Quando un soggetto risulti fiscalmente residente sia in Italia sia in un altro Stato con il quale operi una convenzione contro le doppie imposizioni, il conflitto di residenza – causato dalla normativa interna di ciascuno Stato – è risolto applicando le disposizioni contenute nel trattato.
Così, per stabilire la residenza di una persona fisica che pur essendo realmente emigrata abbia omesso di cancellarsi dall’anagrafe dei residenti, la persona si considera residente, in base alle convenzioni conformi al modello Ocse:
a) nello Stato in cui dispone di un’abitazione permanente;
b) se ha l’abitazione permanente in entrambi gli Stati, in quello in cui le sue relazioni personali ed economiche sono più strette;
c) se non si può individuare tale Stato, in quello in cui “soggiorna abitualmente”;
d) se soggiorna abitualmente in entrambi gli Stati, in quello della cittadinanza;
e) in caso di doppia cittadinanza: accordo fra le autorità competenti.

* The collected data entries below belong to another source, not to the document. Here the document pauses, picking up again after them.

(** * pvi: alignment statistics of [src/pvi.c]

    A shallow embedding of the statistics-preparation pipeline of pvi
    ([MSARead], [MSAReadCode], [MSAReweightSequences], [MSACountMarginals],
    the deterministic parts of [MSAEstimateSampleSize] and the average
    product correction of [OutputCouplingScores]) together with the
    properties that the specification states about it and further
    properties of the code.

    Conventions of the embedding.

    - [numeric_t] is declared in [include/pvi.h], which is not among the
      sources.  The program is therefore written once over an
      interface [Numeric] of the arithmetic the C code uses, and run at two
      instances: exact rationals [Q] and IEEE binary64 [float].  A property
      stated for every instance of [Numeric] holds of the code whatever the
      arithmetic rounds to.  A property stated in [Q] is a property of the
      code in exact arithmetic only, and says so: in binary64 the sums and
      quotients are rounded, overflow to an infinity, or are NaN, and the
      program is evaluated at [float] to show it.
      In [Q] a quotient by zero is zero, where IEEE arithmetic gives an
      infinity or NaN: every statement in [Q] about a quotient of the code
      carries the assumption that its denominator is not zero.
    - counters and sizes ([nSeqs], [nSites], [nCodes], loop indices) are
      [nat]; symbol codes ([letter_t]) are signed and modelled as [Z].
    - C [for] loops are [for_loop lo hi body], a left fold over
      [lo, lo+1, ..., hi-1], with the mutated object passed as state.
    - [weights] and [sequences] are arrays, modelled as lists updated by
      index; the accessor macros [seq(s,i)], [fi(i,a)], [fij(i,j,a,b)] and
      [ungapij(i,j)] also come from the missing header: [sequences] is
      row-major as the loader itself writes it, and the statistics tables
      are keyed by their logical indices.  An access of the C code outside
      the bounds of an array has no counterpart in a table: the properties
      of the tables are stated for alignments whose codes keep every access
      in bounds, and for cells inside the tables.
    - characters are the 7-bit ASCII characters: [MSAReadCode] takes a
      [char], which is signed on the usual platforms, and [toupper] is
      defined on the values of [unsigned char]; for the bytes 128 to 255 the
      embedding is not the code.  The properties of the encoding that
      depend on it are stated for ASCII characters. *)

From Stdlib Require Import ZArith QArith Qminmax Lqa Lia List String Ascii.
From Stdlib Require Import PrimFloat FloatOps SpecFloat.
From Stdlib Require Uint63.
From stdpp Require Import base list.
(** The call returns the record of the first callback for the issue: the
    request is published, ticks that do not concern the issue pass, none of
    them after the timeout, and then comes a tick in which, after events
    about other issues, a callback for the issue runs, followed by any
    number of further callbacks. *)
Lemma first_writer_wins E n w pre calm dt before e1 later rest r1 :
  published E →
  no_dangling w →
  length pre = publish_ticks E →
  schedule w
  = pre ++ calm ++ {| tick_events := before ++ e1 :: later; tick_dt := dt |} :: rest →
  forallb (calm_for n) calm = true →
  forward calm = true →
  (duration calm <= 3700)%Q →
  forallb (unrelated_to n) before = true →
  written_record e1 = Some (n, r1) →
  forallb is_writer later = true →
  ∃ w', discord_bot.send_triage_request E n w = (Return r1, w') ∧
        pending_decisions w' !! decision_key n = None.
Proof.
  intros Hpub Hnd Hpre Hs Hcalm Hfw Hdur Hbefore He1 Hlater.
  destruct (prelude_returns E w) as (w1 & Hrun & Hs1 & Hnd1).
  { rewrite Hs, length_app, Hpre. rewrite length_app. cbn. lia. }
  rewrite Hs, <- Hpre, drop_app_length in Hs1.
  rewrite (send_triage_request_after_publish E n w w1 Hpub Hrun).
  destruct (register_fresh (decision_key n) w1) as (_ & _ & Hs2 & Hc2).
  destruct (register_registered_pending n w1 (Hnd1 Hnd)) as [Hnd2 Hrp2].
  rewrite Hs1 in Hs2.
  destruct (wait_loop_first_writer n (length (futures w1)) (clock w1) before e1 later
              dt rest r1 calm
              (S (length (schedule (register (decision_key n) w1))))
              (register (decision_key n) w1))
    as (w3 & Hwait); try done.
  - rewrite Hc2. lra.
  - lia.
  - unfold wait_for_decision. rewrite Hwait.
    eexists. split; [reflexivity|]. cbn. apply lookup_delete_eq.
Qed.
Lemma propagating_bind (P : call → Prop) {A B} (m : io A) (f : A → io B) :
  propagating P m → (∀ a, propagating P (f a)) → propagating P (bind m f).
Proof.
  intros Hm Hf S h s c e. rewrite log_bind, outcome_bind.
  intros [Hin|Hin]%elem_of_app HP.
  - by rewrite (Hm _ h s c e Hin HP).
  - destruct (outcome h m s) as [e'|a]; [by apply elem_of_nil in Hin|].
    by apply (Hf a _ h _ c e).
Qed.

Lemma propagating_equiv (P : call → Prop) {A} (m m' : io A) :
  m ≈ m' → propagating P m' → propagating P m.
Proof.
  intros Heq Hm S h s c e. rewrite (equiv_log _ _ h s Heq), (equiv_outcome _ _ h s Heq).
  apply Hm.
Qed.

Lemma propagating_issue (P : call → Prop) (plan : list call) : propagating P (issue plan).
Proof. intros S h s c e Hin _. by apply (issue_rejected h plan s c). Qed.

Lemma propagating_forOf (P : call → Prop) {A} (l : list A) (body : A → io unit) :
  (∀ x, propagating P (body x)) → propagating P (forOf l body).
Proof.
  intros Hbody. induction l as [|x l IH]; [apply propagating_return|].
  rewrite forOf_cons. apply propagating_bind; [apply Hbody|]. by intros _.
Qed.

(** What [getExistingTeamAndMembers] returns, from the answers of the client. *)
Lemma getExistingTeamAndMembers_outcome (org slug : string) {S} (h : client S) (s : S) :
  outcome h (TeamSync.getExistingTeamAndMembers org slug) s =
    inr match (h (teams_getByName org slug) s).1 with
        | inl _ => (None, [])
        | inr team =>
            match (h (teams_listMembersInOrg org slug) (h (teams_getByName org slug) s).2).1 with
            | inl _ => (None, [])
            | inr ms => (Some team, login <$> ms)
            end
        end.
Proof.
  unfold outcome, TeamSync.getExistingTeamAndMembers. simpl.
  destruct (h (teams_getByName org slug) s) as [[e|team] s1]; simpl; [done|].
  by destruct (h (teams_listMembersInOrg org slug) s1) as [[e|ms] s2].
Qed.

Lemma getExistingTeamAndMembers_log (org slug : string) {S} (h : client S) (s : S)
    (c : call) (r : option Error) :
  (c, r) ∈ log h (TeamSync.getExistingTeamAndMembers org slug) s → ¬ not_a_lookup c.
Proof.
  unfold log, TeamSync.getExistingTeamAndMembers. simpl.
  destruct (h (teams_getByName org slug) s) as [[e|team] s1]; simpl.
  - intros Hin%list_elem_of_singleton. injection Hin as -> _. by intros [].
  - destruct (h (teams_listMembersInOrg org slug) s1) as [[e|ms] s2]; simpl;
      intros [Hin|Hin%list_elem_of_singleton]%elem_of_cons;
      injection Hin as -> _; by intros [].
Qed.
Lemma render_order_independent_witness :
  clean_entries (entries (test_vars "test-project")) = true /\
  well_formed greeting = true /\
  Permutation (rev (entries (test_vars "test-project")))
              (entries (test_vars "test-project")) /\
  processEntries (rev (entries (test_vars "test-project"))) (unparse greeting)
    = processTemplate (unparse greeting) (test_vars "test-project").
Proof.
  assert (P : Permutation (rev (entries (test_vars "test-project")))
                          (entries (test_vars "test-project")))
    by apply Permutation_sym, Permutation_rev.
  split; [reflexivity|]. split; [reflexivity|]. split; [exact P|].
  apply (render_order_independent greeting (test_vars "test-project") _
           eq_refl eq_refl P).
Defined.

End TemplateProps.

(** ** The project materializer *)

Module MaterializerProps.
Import JS Utils Generator MaterializerSpec.

(** *** Writes *)

Lemma write_all_other ws : forall m p,
  ~ In p (List.map fst ws) -> write_all ws m !! p = m !! p.
Proof.
  induction ws as [|[q c] ws IH]; intros m p Hp; cbn; [reflexivity|].
  cbn in Hp. rewrite IH by tauto.
  apply lookup_insert_ne. intros ->. tauto.
Qed.

Lemma write_all_in ws : forall m p c,
  List.NoDup (List.map fst ws) -> In (p, c) ws -> write_all ws m !! p = Some c.
Proof.
  induction ws as [|[q c'] ws IH]; intros m p c Hd Hin; cbn; [contradiction|].
  cbn in Hd. apply List.NoDup_cons_iff in Hd as [Hq Hd].
  destruct Hin as [[= -> ->]|Hin].
  - rewrite write_all_other by exact Hq. apply lookup_insert_eq.
  - now apply IH.
Qed.

Lemma find_write_In ws p c : find_write ws p = Some c -> In (p, c) ws.
Proof.
  induction ws as [|[q c'] ws IH]; cbn; [discriminate|].
  destruct (String.eqb_spec q p) as [->|]; [intros [= ->]|]; auto.
Qed.

Lemma find_write_None ws p : find_write ws p = None <-> ~ In p (List.map fst ws).
Proof.
  induction ws as [|[q c'] ws IH]; cbn; [tauto|].
  destruct (String.eqb_spec q p) as [->|]; [|tauto].
  split; [discriminate|tauto].
Qed.

Lemma write_all_lookup ws m p :
  List.NoDup (List.map fst ws) ->
  write_all ws m !! p
  = match find_write ws p with Some c => Some c | None => m !! p end.
Proof.
  intros Hd. destruct (find_write ws p) as [c|] eqn:F.
  - apply write_all_in; [exact Hd|]. now apply find_write_In.
  - apply write_all_other. now apply find_write_None.
Qed.

Lemma find_write_app a b p :
  find_write (a ++ b) p
  = match find_write a p with Some c => Some c | None => find_write b p end.
Proof.
  induction a as [|[q c] a IH]; cbn; [reflexivity|].
  now destruct (String.eqb q p).
Qed.

Lemma write_all_app a b m : write_all (a ++ b) m = write_all b (write_all a m).
Proof. apply fold_left_app. Qed.

(** *** Paths *)

Lemma join_inj d a b : join d a = join d b -> a = b.
Proof.
  unfold join. intros H. apply (inj (String.app d)) in H.
  now apply (inj (String.app "/")) in H.
Qed.

Lemma outputs_keys pkg d vars todo :
  List.map fst (outputs pkg d vars todo) = List.map (join d) (List.map snd todo).
Proof. unfold outputs. rewrite !List.map_map. reflexivity. Qed.

Lemma NoDup_join d names :
  List.NoDup names -> List.NoDup (List.map (join d) names).
Proof.
  intros H. apply Finite.Injective_map_NoDup; [|exact H].
  intros a b. apply join_inj.
Qed.

Lemma all_names_distinct : List.NoDup all_names.
Proof.
  unfold all_names. cbn.
  repeat (constructor; [cbn; intuition discriminate|]). constructor.
Qed.

Lemma find_output pkg d vars todo t f :
  List.NoDup (List.map snd todo) -> In (t, f) todo ->
  find_write (outputs pkg d vars todo) (join d f) = Some (rendered pkg vars t).
Proof.
  induction todo as [|[t' f'] todo IH]; cbn; intros Hd Hin; [contradiction|].
  apply List.NoDup_cons_iff in Hd as [Hf Hd].
  destruct Hin as [[= -> ->]|Hin]; [now rewrite String.eqb_refl|].
  destruct (String.eqb_spec (join d f') (join d f)) as [E|_]; [|auto].
  apply join_inj in E as ->. exfalso. apply Hf.
  apply in_map_iff. now exists (t, f).
Qed.

Lemma find_output_None pkg d vars todo p :
  (forall t f, In (t, f) todo -> p <> join d f) ->
  find_write (outputs pkg d vars todo) p = None.
Proof.
  intros H. apply find_write_None. rewrite outputs_keys, List.map_map.
  intros Hin. apply in_map_iff in Hin as [[t f] [E Hin]]. cbn in E.
  now apply (H t f).
Qed.

(** *** The loop over the manifest *)

Lemma files_writeFileToDest p c fs :
  files (writeFileToDest p c fs) = <[ p := c ]> (files fs).
Proof. unfold writeFileToDest. now destruct (negb _). Qed.

Lemma copy_all_ok pkg d vars todo : forall fs,
  all_readable pkg todo = true ->
  exists fs', copy_all pkg d vars todo fs = (fs', Normal tt) /\
              files fs' = write_all (outputs pkg d vars todo) (files fs).
Proof.
  induction todo as [|[t f] todo IH]; intros fs Hr; cbn.
  - eauto.
  - cbn in Hr. rewrite andb_true_iff in Hr. destruct Hr as [Ht Hr].
    unfold copyTemplateFile, rendered, readable in *.
    destruct (readTemplateFile pkg t) as [content|]; [|discriminate].
    destruct (IH (writeFileToDest (join d f) (processTemplate content vars) fs) Hr)
      as (fs' & -> & E).
    exists fs'. split; [reflexivity|]. now rewrite E, files_writeFileToDest.
Qed.

Lemma copy_all_fail pkg d vars pre t f post e : forall fs,
  all_readable pkg pre = true ->
  readTemplateFile pkg t = Throw e ->
  exists fs', copy_all pkg d vars (pre ++ (t, f) :: post) fs = (fs', Throw e) /\
              files fs' = write_all (outputs pkg d vars pre) (files fs).
Proof.
  induction pre as [|[t' f'] pre IH]; intros fs Hr Ht; cbn.
  - unfold copyTemplateFile. rewrite Ht. eauto.
  - cbn in Hr. rewrite andb_true_iff in Hr. destruct Hr as [Ht' Hr].
    unfold copyTemplateFile, rendered, readable in *.
    destruct (readTemplateFile pkg t') as [content|]; [|discriminate].
    destruct (IH (writeFileToDest (join d f') (processTemplate content vars) fs)
                 Hr Ht) as (fs' & -> & E).
    exists fs'. split; [reflexivity|]. now rewrite E, files_writeFileToDest.
Qed.

Lemma files_prepared d o fs : files (prepared d o fs) = files fs.
Proof. unfold prepared. now destruct (includeExamples o). Qed.

Lemma generateProject_ok pkg d o fs :
  all_readable pkg (manifest o) = true ->
  exists fs', generateProject pkg d o fs = (fs', Normal tt) /\
              files fs' = write_all (written pkg d o) (files fs).
Proof.
  intros Hr. unfold generateProject, written, env_file.
  fold (prepared d o fs).
  destruct (copy_all_ok pkg d (getTemplateVariables o) (manifest o)
              (prepared d o fs) Hr) as (fs1 & -> & E).
  rewrite files_prepared in E. rewrite write_all_app, <- E.
  destruct (credential o) as [key|]; eexists; (split; [reflexivity|]).
  - now rewrite files_writeFileToDest.
  - reflexivity.
Qed.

Si tratta di un principio pacifico, ma è molto importante che sia stato ribadito nella recente risposta 203 del 2019 perché una certa equivoca giurisprudenza della Cassazione ha indotto alcuni uffici a ritenere erroneamente che la mancata iscrizione all’anagrafe dei cittadini italiani residenti all’estero costituisca presunzione assoluta di residenza in Italia.
A partire dalla sentenza 1215 /1998, viene costantemente replicata la massima che l’iscrizione «nelle anagrafi della popolazione residente» deve ritenersi, in materia fiscale, dato preclusivo di ogni ulteriore accertamento ai fini della individuazione del soggetto passivo d’imposta. In altri termini in materia fiscale la forma è destinata a prevalere sulla sostanza nell’ipotesi in cui la residenza venga collegata al presupposto anagrafico.
A questa pronuncia si sono rifatte diverse successive sentenze dello stesso Collegio, fra le quali la 1783 del 1999; la 9319 del 2006, la 677 del 2015, la 21970 del 2015 e di recente l’ordinanza 16634 del 2018.
Ma quattro di queste sentenze riguardano soggetti emigrati in Stati con i quali era in vigore una convenzione contro le doppie imposizioni (Stati Uniti nella sentenza 1783; Svizzera nella sentenza 677; Romania nella sentenza 21970 e Regno Unito, nella sentenza 16634) circostanza, questa determinante, ma del tutto trascurata sia nella descrizione dei fatti sia nella motivazione.
Peraltro, più attenta giurisprudenza di merito non ha mancato di evidenziare come l’accertamento della residenza fiscale del contribuente non possa prescindere dall’applicazione delle tie break rules previste dai trattati (si veda ad esempio Commissione tributaria regionale della Toscana, 506 del 20 febbraio 2017 e 840 del 13 marzo 2018; Commissione regionale dell’Aquila, 614 del 5 luglio 2017; di Pescara, 475 del 17 maggio 2017; di Brescia 4207 del 31 luglio 2014; della Commissione provinciale di Firenze 131 del 12 gennaio 2016).
La chiara risposta dell’agenzia delle Entrate, 203 del 2019 dovrebbe ora evitare all’origine che siano sollevate, in caso di questo tipo, contestazioni infondate, con risparmio di tempo e costi sia per l’Agenzia sia per i contribuenti.